Effect of Lonely Mouse Syndrome in a Drug Safety Study
Katharine Sewell, BVetMed, MRCVS
Data from a new study show that the isolation felt by single-housed mice may skew the results of clinical studies.
In many clinical studies, single caging (i.e., 1 animal per cage) is advised to avoid inadvertent drug transfer and to lower the number of animals used, because each cage counts as a unit for statistical analysis. A trial intended to evaluate the safety of a lipid-bound analgesic in mice raised important questions about the behavior of mice housed in single cages.
Although behavioral analyses in many species have shown isolation effects, these effects generally are seen only after several weeks of isolation. Because the present study would last for a maximum of 12 days, single caging was still recommended. The investigators analyzed the behavior of the mouse subjects in the trial to determine whether the cage effect was real.
Male and female BALB/cAnNCrl mice (6-8 weeks old weighing 20-22 g) were obtained and kept in groups of 3 or 4 for 10 days before the start of the study; the mice were housed separately throughout the study. All the mice were anesthetized, given a 4- to 5-mm skin incision with a 2 ´ 4—cm subcutaneous pocket, and closed with staples.

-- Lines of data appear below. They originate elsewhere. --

Inductive class_item : Type :=
| IRange (lo hi : ascii)     (* a-z, or a single character as a-a *)
| ISpace                     (* \s *)
| IDigit                     (* \d *)
| IWord.                     (* \w *)

Inductive regex : Type :=
| Eps
| Lit (c : ascii)
| Dot
| Cls (negated : bool) (items : list class_item)
| WordB                      (* \b *)
| NotWordB                   (* \B *)
| Bol                        (* ^ *)
| Eol                        (* $ *)
| Cat (r1 r2 : regex)
| Alt (r1 r2 : regex)
| Star (r : regex).

Definition Plus (r : regex) : regex := Cat r (Star r).
Definition Opt (r : regex) : regex := Alt r Eps.

Definition code (c : ascii) : N := N_of_ascii c.

Definition in_range (lo hi c : ascii) : bool :=
  (code lo <=? code c)%N && (code c <=? code hi)%N.

Definition has_lower (c : ascii) : bool :=
  in_range "A" "Z" c ||
  (in_range (ascii_of_N 192) (ascii_of_N 222) c && negb (code c =? 215)%N).

Definition has_upper (c : ascii) : bool :=
  in_range "a" "z" c ||
  (in_range (ascii_of_N 224) (ascii_of_N 254) c && negb (code c =? 247)%N).

(** Canonicalize of the ignore-case matcher: the upper-case counterpart
    when it is a single code unit of the same range. *)
Definition canon (c : ascii) : ascii :=
  if has_upper c then ascii_of_N (code c - 32) else c.

Definition lower (c : ascii) : ascii :=
  if has_lower c then ascii_of_N (code c + 32) else c.

Definition is_digit (c : ascii) : bool := in_range "0" "9" c.

Definition is_word (c : ascii) : bool :=
  in_range "a" "z" c || in_range "A" "Z" c || is_digit c || Ascii.eqb c "_".

Definition is_line_terminator (c : ascii) : bool :=
  (code c =? 10)%N || (code c =? 13)%N.

(** Under flag [i] a range holds [c] when it holds a character with the
    canonical form of [c]: that form itself or its lower-case counterpart. *)
Definition item_matches (c : ascii) (it : class_item) : bool :=
  match it with
  | IRange lo hi => in_range lo hi (canon c) || in_range lo hi (lower (canon c))
  | ISpace => JsString.is_space c
  | IDigit => is_digit c
  | IWord => is_word c
  end.

Definition is_word_opt (o : option ascii) : bool :=
  match o with Some c => is_word c | None => false end.

(** Backtracking matcher in continuation-passing style.  [prev] is the
    character before the current position, [s] what remains; [k] receives
    the position reached.  An iteration of [Star] that consumes nothing is
    rejected, as in the language definition. *)
Fixpoint m (r : regex) (prev : option ascii) (s : list ascii)
    (k : option ascii -> list ascii -> bool) {struct r} : bool :=
  match r with
  | Eps => k prev s
  | Lit c =>
      match s with
      | d :: s' => if Ascii.eqb (canon c) (canon d) then k (Some d) s' else false
      | [] => false
      end
  | Dot =>
      match s with
      | d :: s' => if is_line_terminator d then false else k (Some d) s'
      | [] => false
      end
  | Cls neg items =>
      match s with
      | d :: s' =>
          if xorb neg (existsb (item_matches d) items) then k (Some d) s' else false
      | [] => false
      end
  | WordB => if xorb (is_word_opt prev) (is_word_opt (head s)) then k prev s else false
  | NotWordB => if xorb (is_word_opt prev) (is_word_opt (head s)) then false else k prev s
  | Bol => match prev with None => k prev s | Some _ => false end
  | Eol => match s with [] => k prev s | _ :: _ => false end
  | Cat r1 r2 => m r1 prev s (fun p t => m r2 p t k)
  | Alt r1 r2 => m r1 prev s k || m r2 prev s k
  | Star r1 =>
      (fix iter (n : nat) (p : option ascii) (t : list ascii) {struct n} : bool :=
         k p t ||
         match n with
         | O => false
         | S n' =>
             m r1 p t (fun p' t' =>
               if (length t' <? length t)%nat then iter n' p' t' else false)
         end) (length s) prev s
  end.

Definition match_here (r : regex) (prev : option ascii) (s : list ascii) : bool :=
  m r prev s (fun _ _ => true).

Fixpoint search (r : regex) (prev : option ascii) (s : list ascii) : bool :=
  match_here r prev s ||
  match s with
  | [] => false
  | c :: s' => search r (Some c) s'
  end.

(** [regex.test(str)] *)
Definition test (r : regex) (str : string) : bool :=
  search r None (JsString.chars str).

(** *** Reading a pattern: [new RegExp(pattern, 'i')]

    [compile] answers [None] where the constructor throws a SyntaxError
    (a quantifier with nothing to repeat, an unterminated group or class,
    a pattern ending in a backslash, a range out of order) and also for
    the constructs left out of the fragment (counted repetition,
    look-around, back-references, control, hexadecimal and Unicode escapes,
    complemented escapes inside a class). *)

Fixpoint skip_digits (s : list ascii) : list ascii :=
  match s with
  | c :: s' => if is_digit c then skip_digits s' else s
  | [] => []
  end.

(** What follows an opening brace reads as a counted repetition. *)
Definition is_brace_quantifier (s : list ascii) : bool :=
  match s with
  | c :: _ =>
      is_digit c &&
      match skip_digits s with
      | "}"%char :: _ => true
      | ","%char :: s2 =>
          match skip_digits s2 with "}"%char :: _ => true | _ => false end
      | _ => false
      end
  | [] => false
  end.

Definition control_escape (c : ascii) : option ascii :=
  match c with
  | "t"%char => Some (ascii_of_N 9)
  | "n"%char => Some (ascii_of_N 10)
  | "v"%char => Some (ascii_of_N 11)
  | "f"%char => Some (ascii_of_N 12)
  | "r"%char => Some (ascii_of_N 13)
  | _ => None
  end.

Definition outside_fragment (c : ascii) : bool :=
  match c with
  | "c"%char | "x"%char | "u"%char | "k"%char | "p"%char | "P"%char => true
  | _ => in_range "1" "9" c
  end.

(** After a backslash, outside a class.  The boolean tells whether the
    term may take a quantifier. *)
Definition p_escape (s : list ascii) : option (regex * bool * list ascii) :=
  match s with
  | [] => None
  | c :: s' =>
      match c with
      | "s"%char => Some (Cls false [ISpace], true, s')
      | "S"%char => Some (Cls true [ISpace], true, s')
      | "d"%char => Some (Cls false [IDigit], true, s')
      | "D"%char => Some (Cls true [IDigit], true, s')
      | "w"%char => Some (Cls false [IWord], true, s')
      | "W"%char => Some (Cls true [IWord], true, s')
      | "b"%char => Some (WordB, false, s')
      | "B"%char => Some (NotWordB, false, s')
      | "0"%char =>
          if is_digit (default " "%char (head s')) then None
          else Some (Lit (ascii_of_N 0), true, s')
      | _ =>
          match control_escape c with
          | Some d => Some (Lit d, true, s')
          | None => if outside_fragment c then None else Some (Lit c, true, s')
          end
      end
  end.

(** One member of a class: a character or a set. *)
Definition p_class_atom (s : list ascii) : option ((ascii + class_item) * list ascii) :=
  match s with
  | [] => None
  | "\"%char :: [] => None
  | "\"%char :: c :: s' =>
      match c with
      | "s"%char => Some (inr ISpace, s')
      | "d"%char => Some (inr IDigit, s')
      | "w"%char => Some (inr IWord, s')
      | "S"%char | "D"%char | "W"%char => None
      | "b"%char => Some (inl (ascii_of_N 8), s')
      | "0"%char =>
          if is_digit (default " "%char (head s')) then None
          else Some (inl (ascii_of_N 0), s')
      | _ =>
          match control_escape c with
          | Some d => Some (inl d, s')
          | None => if outside_fragment c then None else Some (inl c, s')
          end
      end
  | c :: s' => Some (inl c, s')
  end.

Definition item_of (a : ascii + class_item) : class_item :=
  match a with inl c => IRange c c | inr it => it end.

Fixpoint p_class_items (fuel : nat) (s : list ascii) (acc : list class_item)
  : option (list class_item * list ascii) :=
  match fuel with
  | O => None
  | S fuel' =>
      match s with
      | [] => None
      | "]"%char :: s' => Some (rev acc, s')
      | _ =>
          match p_class_atom s with
          | None => None
          | Some (a, s1) =>
              match s1 with
              | "-"%char :: "]"%char :: _ => p_class_items fuel' s1 (item_of a :: acc)
              | "-"%char :: s2 =>
                  match a, p_class_atom s2 with
                  | inl lo, Some (inl hi, s3) =>
                      if (code lo <=? code hi)%N
                      then p_class_items fuel' s3 (IRange lo hi :: acc)
                      else None
                  | _, _ => None
                  end
              | _ => p_class_items fuel' s1 (item_of a :: acc)
              end
          end
      end
  end.

(** After an opening bracket. *)
Definition p_class (s : list ascii) : option (regex * list ascii) :=
  let '(neg, s0) := match s with "^"%char :: s' => (true, s') | _ => (false, s) end in
  match p_class_items (S (length s0)) s0 [] with
  | Some (items, rest) => Some (Cls neg items, rest)
  | None => None
  end.

Definition skip_lazy (s : list ascii) : list ascii :=
  match s with "?"%char :: s' => s' | _ => s end.

Definition p_quant (a : regex) (quantifiable : bool) (s : list ascii)
  : option (regex * list ascii) :=
  match s with
  | "*"%char :: s' => if quantifiable then Some (Star a, skip_lazy s') else None
  | "+"%char :: s' => if quantifiable then Some (Plus a, skip_lazy s') else None
  | "?"%char :: s' => if quantifiable then Some (Opt a, skip_lazy s') else None
  | "{"%char :: s' => if is_brace_quantifier s' then None else Some (a, s)
  | _ => Some (a, s)
  end.

Fixpoint p_alt (fuel : nat) (s : list ascii) : option (regex * list ascii) :=
  match fuel with
  | O => None
  | S fuel' =>
      match p_seq fuel' s with
      | Some (r, "|"%char :: s') =>
          match p_alt fuel' s' with
          | Some (r2, s'') => Some (Alt r r2, s'')
          | None => None
          end
      | other => other
      end
  end
with p_seq (fuel : nat) (s : list ascii) : option (regex * list ascii) :=
  match fuel with
  | O => None
  | S fuel' =>
      match s with
      | [] => Some (Eps, [])
      | "|"%char :: _ | ")"%char :: _ => Some (Eps, s)
      | _ =>
          match p_atom fuel' s with
          | Some (a, q, s1) =>
              match p_quant a q s1 with
              | Some (a', s2) =>
                  match p_seq fuel' s2 with
                  | Some (Eps, s3) => Some (a', s3)
                  | Some (r, s3) => Some (Cat a' r, s3)
                  | None => None
                  end
              | None => None
              end
          | None => None
          end
      end
  end
with p_atom (fuel : nat) (s : list ascii) : option (regex * bool * list ascii) :=
  match fuel with
  | O => None
  | S fuel' =>
      match s with
      | [] => None
      | "("%char :: "?"%char :: ":"%char :: s' =>
          match p_alt fuel' s' with
          | Some (r, ")"%char :: s'') => Some (r, true, s'')
          | _ => None
          end
      | "("%char :: "?"%char :: _ => None
      | "("%char :: s' =>
          match p_alt fuel' s' with
          | Some (r, ")"%char :: s'') => Some (r, true, s'')
          | _ => None
          end
      | "["%char :: s' =>
          match p_class s' with
          | Some (r, s'') => Some (r, true, s'')
          | None => None
          end
      | "\"%char :: s' => p_escape s'
      | "*"%char :: _ | "+"%char :: _ | "?"%char :: _ => None
      | "."%char :: s' => Some (Dot, true, s')
      | "^"%char :: s' => Some (Bol, false, s')
      | "$"%char :: s' => Some (Eol, false, s')
      | c :: s' => Some (Lit c, true, s')
      end
  end.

In the first trial, 8 males and 8 females were used to compare the effect of a single 5-fold dose of buprenorphine (16.25 mg/kg) following the procedure with no other medication over 4 days. Trial 2, which included a different group of 8 males and 8 females, compared three 16.25-mg/kg doses of buprenorphine at 4-day intervals (days 0, 4, and 8 post procedure) versus no medication over 12 days. Half of the mice in each group were euthanized at the midpoint of each trial (day 2 for trial 1 and day 6 for trial 2); the remainder were euthanized at the end of each trial. After euthanasia the mice were evaluated for body weight, hematologic parameters, clinical chemistries, and anatomic pathology.
Behavioral data were collected twice daily throughout each trial, on 4 days in trial 1 and 5 days in trial 2. Mouse behavior was analyzed by measuring respiration, nasal/skin appearance, fur appearance, motor activity, ocular activity (closed or open eyes), actions suggesting stress (i.e., aggressiveness), presence of tremors, and surgical-site erythema, edema, or infection (swelling, pus, and exudate).
The results of the 2 drug-free groups were compared to evaluate the effect of solitude on stress and mouse behaviour. Significantly more mice in the control group of trial 2 were observed with closed eyes than in trial 1. A gender difference was seen in motor signs, with more females than males observed with rapid, darting movements and more males than females seen to have a hunched posture. Additionally, the experiments also showed a significant time effect on ocular score and motor activity on mice without drug interventions, with both groups showing increasing signs of stress and lethargy over time (day 1 vs day 5).
These study results show that single housing can induce lonely mouse syndrome as early as day 3 of isolation. This affects not only the welfare of the animals used but also potentially the results of the studies. Further research is warranted in this area.
Dr Sewell received her BVetMed and MRCVS from the Royal Veterinary College in London in 2008. She worked in mixed animal practice before settling in Essex, UK, to focus on companion animals and exotics.